▶ _Task objective_:
Scan the lines below for the word "that". Copy each line you find it in.

BEGIN Data listing

(** * The natural-language command interpreter of the flow authoring tool

    A shallow embedding of [src/lib/ai-parser.ts] (with the command type of
    [src/types/flow.ts]) and the properties of its specification.

    Strings.  A JavaScript string is modelled as a [string] whose characters
    are the code units 0..255 (the Latin-1 range, which is closed under
    [toLowerCase]).  White space, digits, line terminators and case mapping
    are the ECMAScript ones restricted to that range.

    Regular expressions.  The patterns of the source are regex syntax trees
    run by a backtracking matcher written in continuation-passing style after
    the ECMAScript pattern semantics: leftmost start position first, then
    alternatives left to right, greedy quantifiers longest first, lazy ones
    shortest first.  The loop of a quantifier is bounded by the characters
    left to read, which is enough ([RegExpFacts.starLoop_enough]); the
    captures of a group under a quantifier are not reset between iterations,
    and no pattern of the source has such a group
    ([RegExpFacts.patterns_have_plain_loops]).

    Exceptions.  The rule-based parser runs in an error monad: calling a
    method on [undefined] is a [Throw].

    The remote collaborator.  [parseAICommand] is a function of what the
    surroundings answer during the call: the configured key, the outcome of
    the request and of reading its body, and [JSON.parse].

    The file has three parts: the embedding, the definitions the properties
    are stated with, and the facts, the claims of the specification last. *)

From Stdlib Require Import Bool Arith NArith ZArith List Ascii String Lia.
From Stdlib Require Import DecimalString.
From Stdlib Require DecimalNat DecimalN.
Import ListNotations.

Local Open Scope list_scope.
Local Open Scope string_scope.

Set Implicit Arguments.

(* ================================================================== *)
(** ** JavaScript strings *)

Module JS.

Definition code (c : ascii) : N := N_of_ascii c.

Definition between (lo hi : N) (c : ascii) : bool :=
  (N.leb lo (code c) && N.leb (code c) hi)%bool.

(** [\s]: TAB, LF, VT, FF, CR, SPACE, NBSP. *)
Definition isSpace (c : ascii) : bool :=
  (between 9 13 c || N.eqb (code c) 32 || N.eqb (code c) 160)%bool.

(** [\d] *)
Definition isDigit (c : ascii) : bool := between 48 57 c.

(** Line terminators, which [.] does not match. *)
Definition isLineTerminator (c : ascii) : bool :=
  (N.eqb (code c) 10 || N.eqb (code c) 13)%bool.

Definition lowerChar (c : ascii) : ascii :=
  if (between 65 90 c
      || (between 192 222 c && negb (N.eqb (code c) 215)))%bool
  then ascii_of_N (code c + 32) else c.

(** [Canonicalize] of the pattern semantics under the [i] flag: the code
    unit of the upper-cased character. *)
Definition canonicalize (c : ascii) : N :=
  if (between 97 122 c
      || (between 224 254 c && negb (N.eqb (code c) 247)))%bool
  then code c - 32
  else if N.eqb (code c) 255 then 376
  else if N.eqb (code c) 181 then 924
  else code c.

Fixpoint toLowerCase (s : string) : string :=
  match s with
  | EmptyString => EmptyString
  | String c t => String (lowerChar c) (toLowerCase t)
  end.

Fixpoint trimStart (s : string) : string :=
  match s with
  | EmptyString => EmptyString
  | String c t => if isSpace c then trimStart t else s
  end.

(** [trimEnd] keeps a character when it is not white space or when
    something is kept after it. *)
Fixpoint trimEnd (s : string) : string :=
  match s with
  | EmptyString => EmptyString
  | String c t =>
      match trimEnd t with
      | EmptyString => if isSpace c then EmptyString else String c EmptyString
      | t' => String c t'
      end
  end.

Definition trim (s : string) : string := trimEnd (trimStart s).

Fixpoint startsWith (s p : string) : bool :=
  match p, s with
  | EmptyString, _ => true
  | String a p', String b s' => (Ascii.eqb a b && startsWith s' p')%bool
  | String _ _, EmptyString => false
  end.

Fixpoint includes (s term : string) : bool :=
  (startsWith s term
   || match s with
      | EmptyString => false
      | String _ t => includes t term
      end)%bool.

(** [s.split(/\s+/)]: the fields between maximal runs of white space, the
    empty fields at both ends included. *)
Fixpoint splitAux (s : string) (inRun : bool) (cur : string) : list string :=
  match s with
  | EmptyString => [cur]
  | String c t =>
      if isSpace c
      then if inRun then splitAux t true EmptyString
           else cur :: splitAux t true EmptyString
      else splitAux t false (cur ++ String c EmptyString)
  end.

Definition splitSpaces (s : string) : list string := splitAux s false EmptyString.

Fixpoint join (sep : string) (l : list string) : string :=
  match l with
  | [] => EmptyString
  | [x] => x
  | x :: t => x ++ sep ++ join sep t
  end.

(** Template rendering of a non-negative integer. *)
Definition showNat (n : nat) : string := NilEmpty.string_of_uint (Nat.to_uint n).

(** A string is truthy when it is not empty. *)
Definition truthy (s : string) : bool :=
  match s with EmptyString => false | _ => true end.

Definition digitValue (c : ascii) : Z := Z.of_N (code c) - 48.

Fixpoint digitsAcc (s : string) (acc : option Z) : option Z :=
  match s with
  | EmptyString => acc
  | String c t =>
      if isDigit c
      then digitsAcc t (Some (match acc with
                              | Some a => 10 * a + digitValue c
                              | None => digitValue c
                              end)%Z)
      else acc
  end.

(** [parseInt(x)] without radix, on an argument that may be [undefined]:
    leading white space, an optional sign, then the longest prefix of
    decimal digits; [None] is NaN.  The patterns of the source only capture
    [\d+], so the hexadecimal prefix never occurs.  The value is exact; the
    source's doubles are exact below 2^53 and at least 2^53 for longer digit
    strings, which is beyond the length of any array. *)
Definition parseInt (x : option string) : option Z :=
  match x with
  | None => None
  | Some s =>
      match trimStart s with
      | String "-" t => option_map Z.opp (digitsAcc t None)
      | String "+" t => digitsAcc t None
      | t => digitsAcc t None
      end
  end.

(** [a[k]] on an array, for a number [k] that may be NaN: [undefined]
    outside [0 .. a.length - 1]. *)
Definition at_ (A : Type) (a : list A) (k : option Z) : option A :=
  match k with
  | None => None
  | Some z => if (z <? 0)%Z then None else nth_error a (Z.to_nat z)
  end.

(** [x || y] on values that are an object or [null]/[undefined]. *)
Definition orElse (A : Type) (x y : option A) : option A :=
  match x with Some _ => x | None => y end.

End JS.

(* ================================================================== *)
(** ** Regular expressions *)

Module RegExp.

Inductive classItem : Type :=
| IChar (c : ascii)
| ISpace          (* \s *)
| INotSpace       (* \S *)
| IDigit.         (* \d *)

Inductive regex : Type :=
| Eps
| Chr (c : ascii)
| Dot
| Class (negated : bool) (items : list classItem)
| Seq (r1 r2 : regex)
| Alt (r1 r2 : regex)
| Star (greedy : bool) (r : regex)
| Opt (greedy : bool) (r : regex)
| Group (n : nat) (r : regex)
| EndOfInput.

(** Concrete syntax helpers. *)
Fixpoint lit (s : string) : regex :=
  match s with
  | EmptyString => Eps
  | String c EmptyString => Chr c
  | String c t => Seq (Chr c) (lit t)
  end.

Fixpoint seqs (l : list regex) : regex :=
  match l with
  | [] => Eps
  | [r] => r
  | r :: t => Seq r (seqs t)
  end.

Fixpoint alts (l : list string) : regex :=
  match l with
  | [] => Class false []
  | [s] => lit s
  | s :: t => Alt (lit s) (alts t)
  end.

Fixpoint altr (l : list regex) : regex :=
  match l with
  | [] => Class false []
  | [r] => r
  | r :: t => Alt r (altr t)
  end.

Definition Plus (r : regex) : regex := Seq r (Star true r).
Definition PlusLazy (r : regex) : regex := Seq r (Star false r).
Definition space : regex := Class false [ISpace].
Definition digit : regex := Class false [IDigit].
(** [[\x22']] and [[^\x22']] *)
Definition quote : regex := Class false [IChar "034"; IChar "'"].
Definition notQuote : regex := Class true [IChar "034"; IChar "'"].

END Data listing

▶ _Answer area_:
    are the ECMAScript ones restricted to that range.
(** [parseInt(x)] without radix, on an argument that may be [undefined]:
(** [a[k]] on an array, for a number [k] that may be NaN: [undefined]
(** [x || y] on values that are an object or [null]/[undefined]. *)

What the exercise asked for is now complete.